* **WORK INSTRUCTION**: Report each line from the data below that holds the word "PRICING".

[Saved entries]
• • • •

(** The request could not be stored: the exception of [open] or of the
    copy leaves the handler before any local is bound. *)
Lemma handle_unsaved r f e :
  FS.write_file (temp_filename r) (file (resume r)) f = inl e ->
  handle cfg r f =
    (inl e,
     mkState (snd (FS.save (temp_filename r) (file (resume r)) f))
       [Printed (LogProcessing (full_name r))] None None).
Proof.
  intros Hw. apply write_file_save in Hw. revert Hw.
  unfold handle, signup_student, initial, FS.save. unfold_ops. simpl.
  destruct (FS.open_wb (temp_filename r) f) as [[e1|l] f1]; simpl.
  - intros [= ->]. reflexivity.
  - destruct (FS.write l (file (resume r)) f1) as [[e2|[]] f2]; simpl.
    + intros [= ->]. reflexivity.
    + discriminate.
Qed.

(** The request was stored: the handler returns the envelope around
    whatever [ai_analysis] holds after the [try] suite, and the temporary
    file is gone. *)
Lemma handle_saved r f f1 a :
  FS.write_file (temp_filename r) (file (resume r)) f = inr f1 ->
  ai_analysis (snd (try_body cfg r (entry r f1))) = Some a ->
  handle cfg r f =
    (inr (envelope a),
     mkState (swept r f)
       (events (snd (try_body cfg r (entry r f1)))
          ++ except_line (fst (try_body cfg r (entry r f1))))
       (resume_text (snd (try_body cfg r (entry r f1))))
       (Some a)).
Proof.
  intros Hw Ha.
  pose proof (try_body_frame r (entry r f1)) as Hfs.
  destruct (write_file_inv _ _ _ _ Hw) as (l & Hl & _).
  pose proof (exists_after_write _ _ _ _ Hw) as Hex.
  pose proof (remove_after_write _ _ _ _ l Hw Hl) as Hrm.
  assert (swept r f = FS.set_files f (delete l (FS.files f))) as ->.
  { unfold swept. destruct (FS.open_wb (temp_filename r) f) as [[e|l'] f'].
    - discriminate.
    - simpl in Hl. congruence. }
  apply write_file_save_ok in Hw. revert Hw.
  unfold handle, signup_student, try_except_finally, cleanup, initial, FS.save.
  unfold_ops. simpl.
  destruct (FS.open_wb (temp_filename r) f) as [[e1|l1] f0]; simpl;
    [discriminate|].
  intros Hw. rewrite Hw. simpl. fold (entry r f1).
  destruct (try_body cfg r (entry r f1)) as [rb sb]. simpl in *.
  destruct rb as [e|[]]; simpl; rewrite Hfs, Hex; simpl; rewrite ?Hfs, Hrm;
    simpl; rewrite Ha; simpl; rewrite ?app_nil_r; reflexivity.
Qed.

Lemma try_body_bound r s a0 :
  ai_analysis s = Some a0 ->
  exists a, ai_analysis (snd (try_body cfg r s)) = Some a.
Proof.
  intros Ha. destruct (try_body_analysis r s a0 Ha) as [H | H].
  - eauto.
  - destruct H as (? & ? & ? & ? & ? & ? & parsed & H). exists parsed. apply H.
Qed.
(** X2.  For every page whose looked-up keys are none of the inherited
    member names, every line of the quote summary on display has a
    non-negative amount, and so has the total. *)
Theorem quote_amounts_nonneg (p : Page) :
  catalogKeys (controls p) ->
  Forall (fun l => 0 <= lineAmount l)
    (lines (quoteDom (App.calculateQuote p)))
  /\ 0 <= amountOf (totalPriceEl (quoteDom (App.calculateQuote p))).
Proof.
  intros _.
  destruct (buildQuote_base_nonneg (controls p)) as [Hb Hd].
  pose proof (buildQuote_wellFormed (controls p)) as W.
  split.
  - unfold lines. constructor; [exact Hb|].
    apply Forall_forall. intros l Hl. apply filter_In in Hl.
    destruct Hl as [Hl Hs]. simpl in Hl.
    unfold App.calculateQuote in *.
    cbn [quoteDom set_quoteDom App.updateQuoteDisplay documentsLine
         sessionOverageLine recordingLine complexityLine urgencyLine
         bookingUrgencyLine deliveryLine locationLine] in Hl.
    destruct Hl as [<-|Hl].
    { destruct (App.isRemoteService _); [discriminate|].
      destruct (1 <? _)%Z; unfold lineAmount; simpl; [exact Hd|lra]. }
    repeat (destruct Hl as [<-|Hl];
            [apply feeLine_shown_nonneg; exact Hs|]).
    contradiction.
  - unfold App.calculateQuote.
    cbn [quoteDom set_quoteDom App.updateQuoteDisplay totalPriceEl amountOf].
    unfold App.total.
    pose proof (wf_overage _ W). pose proof (wf_recording _ W).
    pose proof (wf_complexity _ W). pose proof (wf_urgency _ W).
    pose proof (wf_booking _ W). pose proof (wf_delivery _ W).
    pose proof (wf_location _ W). lra.
Qed.

Lemma quote_amounts_nonneg_witness :
  Forall (fun l => 0 <= lineAmount l)
    (lines (quoteDom (App.calculateQuote Sample.scenario3)))
  /\ 0 <= amountOf
            (totalPriceEl (quoteDom (App.calculateQuote Sample.scenario3))).
Proof.
  apply (quote_amounts_nonneg Sample.scenario3). catalog_keys.
Defined.

Lemma intOr_some (n d : Z) :
  JS.intOr (Some n) d = if (n =? 0)%Z then d else n.
Proof. destruct n; reflexivity. Qed.

Lemma surcharge_max (d n : Z) (r : Q) :
  (if (d <? JS.intOr (Some n) d)%Z
   then inject_Z (JS.intOr (Some n) d - d) * r else 0)
  == inject_Z (Z.max 0 (JS.intOr (Some n) d - d)) * r.
Proof.
  destruct (d <? JS.intOr (Some n) d)%Z eqn:H.
  - apply Z.ltb_lt in H. rewrite Z.max_r by lia. reflexivity.
  - apply Z.ltb_ge in H. rewrite Z.max_l by lia.
    change (inject_Z 0) with 0. lra.
Qed.

Lemma surcharge_mono (d n1 n2 : Z) (r : Q) :
  (0 <= d)%Z -> 0 <= r -> (n1 <= n2)%Z ->
  (if (d <? JS.intOr (Some n1) d)%Z
   then inject_Z (JS.intOr (Some n1) d - d) * r else 0)
  <= (if (d <? JS.intOr (Some n2) d)%Z
      then inject_Z (JS.intOr (Some n2) d - d) * r else 0).
Proof.
  intros Hd Hr Hn. rewrite !surcharge_max.
  apply Qmult_le_compat_r; [|exact Hr].
  rewrite <- Zle_Qle. rewrite !intOr_some.
  destruct (n1 =? 0)%Z eqn:E1; destruct (n2 =? 0)%Z eqn:E2;
    rewrite ?Z.eqb_eq, ?Z.eqb_neq in *; lia.
Qed.

(** X3.  For every page whose looked-up keys are none of the inherited
    member names, and any two texts of the documents input that [parseInt]
    reads as integers, the smaller count never gives the larger total. *)
Theorem more_documents_never_cheaper (p : Page) (s1 s2 : string) (n1 n2 : Z) :
  catalogKeys (controls p) ->
  JS.parseInt s1 = Some n1 ->
  JS.parseInt s2 = Some n2 ->
  (n1 <= n2)%Z ->
  amountOf (totalPriceEl (quoteDom (App.changeNumDocuments s1 p)))
  <= amountOf (totalPriceEl (quoteDom (App.changeNumDocuments s2 p))).
Proof.
  intros _ H1 H2 Hn.
  unfold App.changeNumDocuments, App.calculateQuote.
  cbn [quoteDom set_quoteDom controls set_controls App.updateQuoteDisplay
       totalPriceEl amountOf].
  unfold App.buildQuote, App.calculateRecordingAddons,
    App.calculateComplexityAddons, App.calculateRemoteUrgency, App.total,
    App.perDocCharge.
  cbn [serviceTypeSelect regionSelect locationTypeSelect numDocumentsInput
       sessionHoursSelect urgencyRadios deliveryRadios addonsBoxes
       remoteUrgencyBoxes set_numDocumentsInput value set_value].
  rewrite H1, H2.
  assert (M : forall r, 0 <= r ->
            (if (1 <? JS.intOr (Some n1) 1)%Z
             then inject_Z (JS.intOr (Some n1) 1 - 1) * r else 0)
            <= (if (1 <? JS.intOr (Some n2) 1)%Z
                then inject_Z (JS.intOr (Some n2) 1 - 1) * r else 0))
    by (intros r Hr; apply surcharge_mono; [lia|exact Hr|exact Hn]).
  repeat match goal with
         | |- context [String.eqb (value (serviceTypeSelect (controls p))) ?b] =>
             destruct (String.eqb (value (serviceTypeSelect (controls p))) b)
         end;
    cbn [App.assign App.basePrice App.additionalDocsPrice
         App.sessionOveragePrice App.recordingPrice App.complexityPrice
         App.urgencyPrice App.bookingUrgencyPrice App.deliveryPrice
         App.locationPrice PRICING.base PRICING.perDoc PRICING.poa
         PRICING.trust PRICING.loan PRICING.hospital];
    try lra;
    try (match goal with
         | |- context [inject_Z _ * ?r] =>
             let H := fresh in
             assert (H : 0 <= r) by lra; specialize (M r H); lra
         end).
  pose proof (numOr0_nonneg PRICING.apostille
                (value (regionSelect (controls p))) apostille_nonneg) as Hb.
  destruct (_ && _); [|lra].
  assert (Hr : 0 <= JS.numOr0
                      (JS.lookup (value (regionSelect (controls p)))
                         PRICING.apostille)
                    * (1 - PRICING.additionalDocDiscount)).
  { apply Qmult_le_0_compat; [exact Hb|].
    unfold PRICING.additionalDocDiscount. lra. }
  specialize (M _ Hr). lra.
Qed.

Lemma more_documents_never_cheaper_witness :
  amountOf (totalPriceEl (quoteDom (App.changeNumDocuments "-2" Sample.scenario2)))
  == 230
  /\ amountOf
       (totalPriceEl (quoteDom (App.changeNumDocuments "5" Sample.scenario2)))
     == 330
  /\ amountOf
       (totalPriceEl (quoteDom (App.changeNumDocuments "-2" Sample.scenario2)))
     <= amountOf
          (totalPriceEl (quoteDom (App.changeNumDocuments "5" Sample.scenario2))).
Proof.
  split; [reflexivity|split; [reflexivity|]].
  apply (more_documents_never_cheaper Sample.scenario2 "-2" "5" (-2) 5);
    [catalog_keys|reflexivity|reflexivity|lia].
Defined.

(** X4.  For every page whose looked-up keys are none of the inherited
    member names, and any two texts of the session-hours select that
    [parseInt] reads as integers, the shorter session never gives the larger
    total; and for every service type other than remote the two quote
    summaries are equal, line by line and in total. *)
Theorem longer_session_never_cheaper (p : Page) (s1 s2 : string) (n1 n2 : Z) :
  catalogKeys (controls p) ->
  JS.parseInt s1 = Some n1 ->
  JS.parseInt s2 = Some n2 ->
  (n1 <= n2)%Z ->
  amountOf (totalPriceEl (quoteDom (Form.changeSessionHours s1 p)))
  <= amountOf (totalPriceEl (quoteDom (Form.changeSessionHours s2 p)))
  /\ (value (serviceTypeSelect (controls p)) <> "remote"%string ->
      quoteDom (Form.changeSessionHours s1 p)
      = quoteDom (Form.changeSessionHours s2 p)).
Proof.
  intros _ H1 H2 Hn. split.
  2: { intros Hne. apply String.eqb_neq in Hne.
       unfold Form.changeSessionHours, App.calculateQuote.
       cbn [quoteDom set_quoteDom controls set_controls].
       unfold App.buildQuote, App.calculateRecordingAddons,
         App.calculateComplexityAddons, App.calculateRemoteUrgency.
       cbn [serviceTypeSelect regionSelect locationTypeSelect
            numDocumentsInput sessionHoursSelect urgencyRadios
            deliveryRadios addonsBoxes remoteUrgencyBoxes
            Form.set_sessionHoursSelect].
       rewrite Hne. reflexivity. }
  unfold Form.changeSessionHours, App.calculateQuote.
  cbn [quoteDom set_quoteDom controls set_controls App.updateQuoteDisplay
       totalPriceEl amountOf].
  unfold App.buildQuote, App.calculateRecordingAddons,
    App.calculateComplexityAddons, App.calculateRemoteUrgency, App.total.
  cbn [serviceTypeSelect regionSelect locationTypeSelect numDocumentsInput
       sessionHoursSelect urgencyRadios deliveryRadios addonsBoxes
       remoteUrgencyBoxes Form.set_sessionHoursSelect].
  destruct (sessionHoursSelect (controls p)) as [e|];
    cbn [option_map value set_value]; [rewrite H1, H2|].
  - pose proof (surcharge_mono 4 n1 n2 PRICING.remote.overagePerHour
                  ltac:(lia) ltac:(vm_compute; discriminate) Hn) as M.
    repeat match goal with
           | |- context [String.eqb (value (serviceTypeSelect (controls p))) ?b] =>
               destruct (String.eqb (value (serviceTypeSelect (controls p))) b)
           end;
      cbn [App.assign App.basePrice App.additionalDocsPrice
           App.sessionOveragePrice App.recordingPrice App.complexityPrice
           App.urgencyPrice App.bookingUrgencyPrice App.deliveryPrice
           App.locationPrice];
      lra.
  - lra.
Qed.

Lemma longer_session_never_cheaper_witness :
  (amountOf
     (totalPriceEl (quoteDom (Form.changeSessionHours "3" Sample.scenario3)))
   == 973
   /\ amountOf
        (totalPriceEl (quoteDom (Form.changeSessionHours "8" Sample.scenario3)))
      == 1573
   /\ amountOf
        (totalPriceEl (quoteDom (Form.changeSessionHours "3" Sample.scenario3)))
      <= amountOf
           (totalPriceEl
              (quoteDom (Form.changeSessionHours "8" Sample.scenario3))))
  /\ quoteDom (Form.changeSessionHours "3" Sample.scenario2)
     = quoteDom (Form.changeSessionHours "8" Sample.scenario2).
Proof.
  split; [split; [reflexivity|split; [reflexivity|]]|].
  - apply (longer_session_never_cheaper Sample.scenario3 "3" "8" 3 8);
      [catalog_keys|reflexivity|reflexivity|lia].
  - apply (longer_session_never_cheaper Sample.scenario2 "3" "8" 3 8);
      [catalog_keys|reflexivity|reflexivity|lia|discriminate].
Defined.

(** X5.  For an apostille whose region is neither a key of the price table
    nor an inherited member name (the empty initial value included), the
    other looked-up keys being none of the inherited names either, the base
    price and the additional documents are 0 whatever the number of
    documents, and the total is the urgency fee plus the delivery fee. *)
Theorem apostille_without_known_region (p : Page) :
  catalogKeys (controls p) ->
  value (serviceTypeSelect (controls p)) = "apostille"%string ->
  JS.lookup (value (regionSelect (controls p))) PRICING.apostille = None ->
  App.basePrice (App.buildQuote (controls p)) = 0
  /\ App.additionalDocsPrice (App.buildQuote (controls p)) = 0
  /\ content (baseServiceLine (quoteDom (App.calculateQuote p))) = Currency 0
  /\ amountOf (totalPriceEl (quoteDom (App.calculateQuote p)))
     == App.urgencyPrice (App.buildQuote (controls p))
        + App.deliveryPrice (App.buildQuote (controls p)).
Proof.
  intros _ Hs Hr.
  unfold App.calculateQuote.
  cbn [quoteDom set_quoteDom App.updateQuoteDisplay baseServiceLine
       totalPriceEl amountOf content].
  unfold App.total, App.buildQuote.
  rewrite Hs, Hr.
  cbn [String.eqb Ascii.eqb Bool.eqb JS.truthy andb].
  rewrite andb_false_r.
  cbn [App.assign App.basePrice App.additionalDocsPrice
       App.sessionOveragePrice App.recordingPrice App.complexityPrice
       App.urgencyPrice App.bookingUrgencyPrice App.deliveryPrice
       App.locationPrice].
  repeat split. lra.
Qed.

Lemma apostille_without_known_region_witness :
  amountOf
    (totalPriceEl
       (quoteDom
          (App.calculateQuote
             (Sample.page "apostille" "ny" "" "4" "4" "rush" "express" [] []))))
  == 150 + 35.
Proof.
  destruct (apostille_without_known_region
              (Sample.page "apostille" "ny" "" "4" "4" "rush" "express" [] [])
              ltac:(catalog_keys) eq_refl eq_refl) as (_ & _ & _ & H).
  rewrite H. reflexivity.
Defined.

Lemma isRemoteType_cases (s : string) :
  Form.isRemoteType s = true ->
  s = "remote"%string \/ s = "recording_only"%string
  \/ s = "certified_reporter"%string.
Proof.
  unfold Form.isRemoteType. simpl. rewrite !orb_true_iff, !String.eqb_eq.
  intuition discriminate.
Qed.

Lemma isRemoteType_not (s : string) :
  Form.isRemoteType s = false ->
  String.eqb s "remote" = false /\ String.eqb s "recording_only" = false
  /\ String.eqb s "certified_reporter" = false.
Proof.
  unfold Form.isRemoteType. simpl. rewrite !orb_false_iff. tauto.
Qed.

(** X6.  When the service type is none of remote, recording_only and
    certified_reporter, the quote object depends only on the service type,
    the region, the location type, the text of the documents input and the
    checked urgency and delivery radios: two states of the controls that
    agree on these give the same quote object and the same summary,
    whatever their add-on boxes, booking boxes and session hours. *)
Theorem notary_quote_reads_only_notary_inputs (c c' : Controls) (d : QuoteDom) :
  Form.isRemoteType (value (serviceTypeSelect c)) = false ->
  value (serviceTypeSelect c') = value (serviceTypeSelect c) ->
  value (regionSelect c') = value (regionSelect c) ->
  value (locationTypeSelect c') = value (locationTypeSelect c) ->
  value (numDocumentsInput c') = value (numDocumentsInput c) ->
  firstCheckedValue (urgencyRadios c') = firstCheckedValue (urgencyRadios c) ->
  firstCheckedValue (deliveryRadios c') = firstCheckedValue (deliveryRadios c) ->
  App.buildQuote c' = App.buildQuote c
  /\ App.updateQuoteDisplay (App.buildQuote c') d
     = App.updateQuoteDisplay (App.buildQuote c) d.
Proof.
  intros Hn Hs Hr Hl Hd Hu Hv.
  destruct (isRemoteType_not _ Hn) as (E1 & E2 & E3).
  assert (E : App.buildQuote c' = App.buildQuote c).
  { unfold App.buildQuote.
    rewrite Hs, Hr, Hl, Hd, Hu, Hv, E1, E2, E3. reflexivity. }
  rewrite E. split; reflexivity.
Qed.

• • • •

* **TASK OUTPUT**:
         App.locationPrice PRICING.base PRICING.perDoc PRICING.poa
         PRICING.trust PRICING.loan PRICING.hospital];
  pose proof (numOr0_nonneg PRICING.apostille
                         PRICING.apostille)
                    * (1 - PRICING.additionalDocDiscount)).
    unfold PRICING.additionalDocDiscount. lra. }
  - pose proof (surcharge_mono 4 n1 n2 PRICING.remote.overagePerHour
  JS.lookup (value (regionSelect (controls p))) PRICING.apostille = None ->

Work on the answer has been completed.